One at a time, remove the chickens from the marinade and string them lengthwise end to end on the spit. (The birds will be wet and slippery, so it is a good idea to do this in the kitchen over a counter or table.) Anchor the chickens in place on the spit with the sliding prongs. Then tie the drumsticks and wings snugly against the bodies of the birds with short lengths of wire, twisting the ends of the wire tightly to hold them securely.

Fit the spit into place above the coals and plug it in. Baste the chickens with the ghee, cover the grill with the hood, and roast for about 1 hour. Baste the roasting birds 3 or 4 times with a tablespoon or so of the remaining marinade, but do not use the liquid lavishly; it may cause the coals to flame up and burn the chickens. To test for doneness, pierce a thigh with the point of a small knife; the juice that runs out should be pale yellow.

To serve, remove the spit from the grill, unscrew the prongs, and slide the chickens onto a platter. Untwist or cut off the wires. Cut the birds into pieces and serve them on top of a platter of salat, or place the chickens in the center of a large platter and garnish the rim with the salat ingredients.
This dish, with only slightly-different variations, is universal throughout India and Pakistan, a region that I refer to as South Asia. I am making an adapted version of this right now, using chicken thighs that I will grill on my Weber Kettle tomorrow.

The chapter discussing grilled and barbecued foods in the Indian volume of Time/Life’s Foods of the World series provides a few slight differences when compared to the recipe above. In the chapter, the chickens are skinned and limes are used instead of lemons. These changes sounded sensible to me, and dovetailed with what little I know about the cuisine, so I did the same. On the flip-side of that, I was forced to take a couple of shortcuts, due to availability of ingredients and other factors. These adaptations will be enumerated below.

I began by starting 1 teaspoon of saffron steeping in 3 tablespoons of very hot water:

Tandoori%20Murg%20-%201.jpg


As is always the case with saffron, the characteristics were simply incredible - a deep, rich, golden hue paired with an earthy, slightly-floral fragrance, carrying the promise of exotic Eastern flavours. This description hardly does justice to this most special of ingredients, and in my opinion saffron is worth every penny that it costs.

As the saffron steeped, I collected 1/2 cup of freshly-squeezed lime juice:

Tandoori%20Murg%20-%202.jpg


As it turned out, I only needed three limes to get the needed amount, rather than four.

The recipe above calls for lemons, and that is perfectly acceptable; however, the chapter preceding the recipe mentioned limes, which are also true to the cuisine, so I used them in order to see how they would work.

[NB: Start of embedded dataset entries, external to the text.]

(** ** The mutation helpers: [mutate], [setProperty], [shallowCopy]

    These helpers give objects new named properties.  A plain object keeps
    its properties in [OObject]; the named properties given to an array, a
    Map or a Set (which [JSON.stringify] and the replacer never read) are
    kept beside the heap, together with the set of frozen objects
    ([noAliasObject] is one). *)
Record store : Type :=
  Store { objs : heap; named : gmap loc (list (string * value)); frozen : gset loc }.

(** How a helper ends: it returns, it throws a TypeError, it was handed an
    address outside the heap, or its loop has not finished within the
    budget. *)
Inductive completion (A : Type) : Type :=
| Normal (a : A)
| TypeError
| Stuck
| Unfinished.
Arguments Normal {A} a.
Arguments TypeError {A}.
Arguments Stuck {A}.
Arguments Unfinished {A}.

#[global] Instance completion_bind : MBind completion := fun A B k m =>
  match m with
  | Normal a => k a
  | TypeError => TypeError
  | Stuck => Stuck
  | Unfinished => Unfinished
  end.

(** [typeof v]. *)
Definition typeof (h : heap) (v : value) : string :=
  match v with
  | VUndefined => "undefined"
  | VNull => "object"
  | VBool _ => "boolean"
  | VNumber _ => "number"
  | VString _ => "string"
  | VRef l =>
      match h !! l with
      | Some (OFunction _ _) => "function"
      | _ => "object"
      end
  end.

Definition named_props (st : store) (l : loc) : list (string * value) :=
  default [] (named st !! l).

(** The index properties of an array. *)
Definition index_props (es : list value) : list (string * value) :=
  imap (fun i e => (nat_to_string i, e)) es.

(** The own enumerable string-keyed properties of an object, in property
    order. *)
Definition own_enumerable (st : store) (l : loc) : list (string * value) :=
  match objs st !! l with
  | Some (OObject fs) => fs
  | Some (OArray es) => index_props es ++ named_props st l
  | Some _ => named_props st l
  | None => []
  end.

(** [Object.hasOwn(arg, key)] for an object that is not a function: its
    enumerable properties, and [length] for an array. *)
Definition hasOwn (st : store) (l : loc) (key : string) : bool :=
  match objs st !! l with
  | Some (OArray _) =>
      bool_decide (key ∈ (own_enumerable st l).*1) || String.eqb key "length"
  | _ => bool_decide (key ∈ (own_enumerable st l).*1)
  end.

(** [arg[key] = v] in strict mode, for a key that [arg] does not own and
    that is not an array index: a new property, last in property order, or a
    TypeError when [arg] is frozen. *)
Definition add_property (st : store) (l : loc) (key : string) (v : value)
  : completion store :=
  if bool_decide (l ∈ frozen st) then TypeError
  else
    match objs st !! l with
    | Some (OObject fs) =>
        Normal (Store (<[l := OObject (fs ++ [(key, v)])]> (objs st)) (named st) (frozen st))
    | Some _ =>
        Normal (Store (objs st) (<[l := named_props st l ++ [(key, v)]]> (named st))
                      (frozen st))
    | None => Stuck
    end.

(** The key tried at iteration [count]: ["wat" + count]. *)
Definition wat (count : nat) : string := "wat" +:+ nat_to_string count.

(** The loop of [mutate]:
<<
    while (true) {
      key = "wat" + count;
      if (!Object.hasOwn(arg, key)) { arg[key] = "joe"; return; }
      count++;
    }
>> *)
Fixpoint mutate_loop (fuel : nat) (st : store) (l : loc) (count : nat) : completion store :=
  match fuel with
  | O => Unfinished
  | S fuel' =>
      let key := wat count in
      if negb (hasOwn st l key) then add_property st l key (VString "joe")
      else mutate_loop fuel' st l (S count)
  end.

(** [mutate(arg)].  The guard is [typeof arg === null || typeof arg !==
    "object"]; its first half compares a string with [null] and is never
    true, so [null], whose [typeof] is ["object"], reaches
    [Object.hasOwn(null, key)], which throws. *)
Definition mutate (fuel : nat) (st : store) (arg : value) : completion store :=
  if negb (String.eqb (typeof (objs st) arg) "object") then Normal st
  else
    match arg with
    | VRef l => mutate_loop fuel st l 0
    | _ => TypeError
    end.

(** [mutateAndReturn(arg)] and [mutateAndReturnNewValue(arg)]. *)
Definition mutateAndReturn (fuel : nat) (st : store) (arg : value)
  : completion (value * store) :=
  st' ← mutate fuel st arg; Normal (arg, st').

Definition mutateAndReturnNewValue (fuel : nat) (st : store) (arg : value)
  : completion (value * store) :=
  st' ← mutate fuel st arg; Normal (VString "hello!", st').

(** The loop of [setProperty], which assigns [property] instead of ["joe"]. *)
Fixpoint setProperty_loop (fuel : nat) (st : store) (l : loc) (property : value)
    (count : nat) : completion store :=
  match fuel with
  | O => Unfinished
  | S fuel' =>
      let key := wat count in
      if negb (hasOwn st l key) then add_property st l key property
      else setProperty_loop fuel' st l property (S count)
  end.

(** [setProperty(arg, property)]: it returns [arg] on every path. *)
Definition setProperty (fuel : nat) (st : store) (arg property : value)
  : completion (value * store) :=
  if negb (String.eqb (typeof (objs st) arg) "object") then Normal (arg, st)
  else
    match arg with
    | VRef l => st' ← setProperty_loop fuel st l property 0; Normal (arg, st')
    | _ => TypeError
    end.

(** The index properties of a string, one per code unit (one byte each
    here). *)
Definition string_props (s : string) : list (string * value) :=
  imap (fun i c => (nat_to_string i, VString (String c EmptyString)))
       (list_ascii_of_string s).

(** What [Object.assign] copies from a source: nothing from [null],
    [undefined], a boolean or a number. *)
Definition assign_source (st : store) (v : value) : list (string * value) :=
  match v with
  | VRef l => own_enumerable st l
  | VString s => string_props s
  | _ => []
  end.

(** [shallowCopy(obj)], that is [Object.assign({}, obj)]. *)
Definition shallowCopy (st : store) (obj : value) : value * store :=
  let '(l, h) := alloc (objs st) (OObject (assign_source st obj)) in
  (VRef l, Store h (named st) (frozen st)).

(** Side tables that speak of objects of the heap only. *)
Definition store_wf (st : store) : Prop :=
  (forall l, l ∈ frozen st -> l < List.length (objs st))
  /\ (forall l, is_Some (named st !! l) -> l < List.length (objs st)).

(** [mutate] applied [k] times in a row. *)
Fixpoint mutate_times (k fuel : nat) (st : store) (arg : value) : completion store :=
  match k with
  | O => Normal st
  | S k' => st' ← mutate_times k' fuel st arg; mutate fuel st' arg
  end.

(** ** [Stringify] and [createHookWrapper] *)

(** [ToBoolean], which decides [val.length === 0 && invokeFns] when the flag
    is not a boolean. *)
Definition ToBoolean (v : value) : bool :=
  match v with
  | VUndefined | VNull => false
  | VBool b => b
  | VNumber z => negb (z =? 0)%Z
  | VString s => negb (String.eqb s EmptyString)
  | VRef _ => true
  end.

(** [props?.shouldInvokeFns]: [undefined] for [null] and [undefined], the
    property otherwise ([undefined] when there is none). *)
Definition shouldInvokeFns (st : store) (props : value) : value :=
  match props with
  | VRef l => assoc "shouldInvokeFns" (own_enumerable st l)
  | _ => VUndefined
  end.

(** [React.createElement(type, null, child)], as far as the helpers go: the
    element type and its only child, a string or [undefined]. *)
Record element : Type := Element { el_type : string; el_child : option string }.

(** [Stringify(props)].  An [undefined] flag falls back on the default
    [false] of [toJSON], any other value is used for its truthiness. *)
Definition Stringify (call : fid -> heap -> value -> list value -> call_result) (fuel : nat) (st : store)
    (props : value) : outcome (element * heap) :=
  '(r, h) ← toJSON call fuel (objs st) props (ToBoolean (shouldInvokeFns st props));
  Done (Element "div" r, h).

(** The component [createHookWrapper(useMaybeHook)] returns: it calls the
    hook and hands [{ result, shouldInvokeFns: true }] to [Stringify]. *)
Definition createHookWrapper (useMaybeHook : store -> value -> outcome (value * store))
    (call : fid -> heap -> value -> list value -> call_result) (fuel : nat) (st : store) (props : value)
  : outcome (element * heap) :=
  '(result, st1) ← useMaybeHook st props;
  let '(w, h) :=
    alloc (objs st1) (OObject [("result", result); ("shouldInvokeFns", VBool true)]) in
  Stringify call fuel (Store h (named st1) (frozen st1)) (VRef w).

(** ** Worked examples of the specification *)

(** C7. For [x = {}] and [y = {}], [toJSON([x, y])] is [[{},{}]]: the two
    distinct empty objects are both written out, neither is taken for a
    second visit of the other. *)
Theorem distinct_empty_objects_not_conflated :
  forall call invokeFns fuel,
    result_of (toJSON call (3 + fuel) [OArray [VRef 1; VRef 2]; OObject []; OObject []] (VRef 0) invokeFns)
    = Done (Some "[{},{}]").
Proof. intros call [] fuel; vm_compute; reflexivity. Qed.

(** C9. A Map with the single entry [["k", 1]] serializes to exactly
    [{"kind":"Map","value":[["k",1]]}] and a Set with elements [1, 2] to
    exactly [{"kind":"Set","value":[1,2]}]; with two entries or elements the
    output lists them in iteration order. *)
Theorem map_and_set_reexpressed :
  forall call invokeFns fuel,
    result_of (toJSON call (4 + fuel) [OMap [(VString "k", VNumber 1)]] (VRef 0) invokeFns)
      = Done (Some (text "{'kind':'Map','value':[['k',1]]}"))
    /\ result_of (toJSON call (4 + fuel) [OSet [VNumber 1; VNumber 2]] (VRef 0) invokeFns)
      = Done (Some (text "{'kind':'Set','value':[1,2]}"))
    /\ result_of (toJSON call (4 + fuel) [OMap [(VString "b", VNumber 2); (VString "a", VNumber 1)]]
                    (VRef 0) invokeFns)
      = Done (Some (text "{'kind':'Map','value':[['b',2],['a',1]]}"))
    /\ result_of (toJSON call (4 + fuel) [OSet [VNumber 2; VNumber 1]] (VRef 0) invokeFns)
      = Done (Some (text "{'kind':'Set','value':[2,1]}")).
Proof. intros call [] fuel; vm_compute; repeat split; reflexivity. Qed.

(** C5 as stated fails: in [toJSON({a: shared, b: shared})] with
    [shared = {v:1}] the output is not the one with [cyclic ref *0] in [b]. *)
Lemma shared_subobject_is_not_id_0 :
  ~ (exists fuel,
       result_of (toJSON no_calls fuel
                    [OObject [("a", VRef 1); ("b", VRef 1)]; OObject [("v", VNumber 1)]]
                    (VRef 0) false)
       = Done (Some (text "{'a':{'v':1},'b':'[[ cyclic ref *0 ]]'}"))).
Proof.
  intros [fuel H].
  destruct fuel as [|[|[|fuel]]]; vm_compute in H; discriminate.
Qed.

(** C5, amended. In [toJSON({a: shared, b: shared})] with [shared = {v:1}]
    the enclosing object is the first composite entered and takes id 0;
    [shared] takes id 1 at its first visit, where it is written out as
    [{"v":1}], and its second visit is written as ["[[ cyclic ref *1 ]]"]. *)
Theorem shared_subobject_marker :
  forall call invokeFns fuel,
    result_of (toJSON call (3 + fuel)
                 [OObject [("a", VRef 1); ("b", VRef 1)]; OObject [("v", VNumber 1)]]
                 (VRef 0) invokeFns)
    = Done (Some (text "{'a':{'v':1},'b':'[[ cyclic ref *1 ]]'}")).
Proof. intros call [] fuel; vm_compute; reflexivity. Qed.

Once the lime juice was collected, I prepared my boneless, skinless chicken thighs by slashing each of them twice:

Tandoori%20Murg%20-%203.jpg


The idea here, of course, is to get the flavour of the spices and other ingredients into the chicken.

Next, I combined the lime juice, salt and saffron (along with the steeping water) with the chicken in a large, Zip-Lock-style bag:

Tandoori%20Murg%20-%204.jpg


I worked the marinade into the chicken thoroughly, then let the chicken soak it in for 30 minutes, flipping the bag once after 15 minutes.

Meanwhile, I assembled my spices and other ingredients:

Tandoori%20Murg%20-%205.jpg


Clockwise from the top: 2 teaspoons of coriander, 1 teaspoon of cumin, about 1.5 tablespoons of ginger paste, 2 teaspoons of garlic paste and about 1.5 teaspoons of commercial chili powder.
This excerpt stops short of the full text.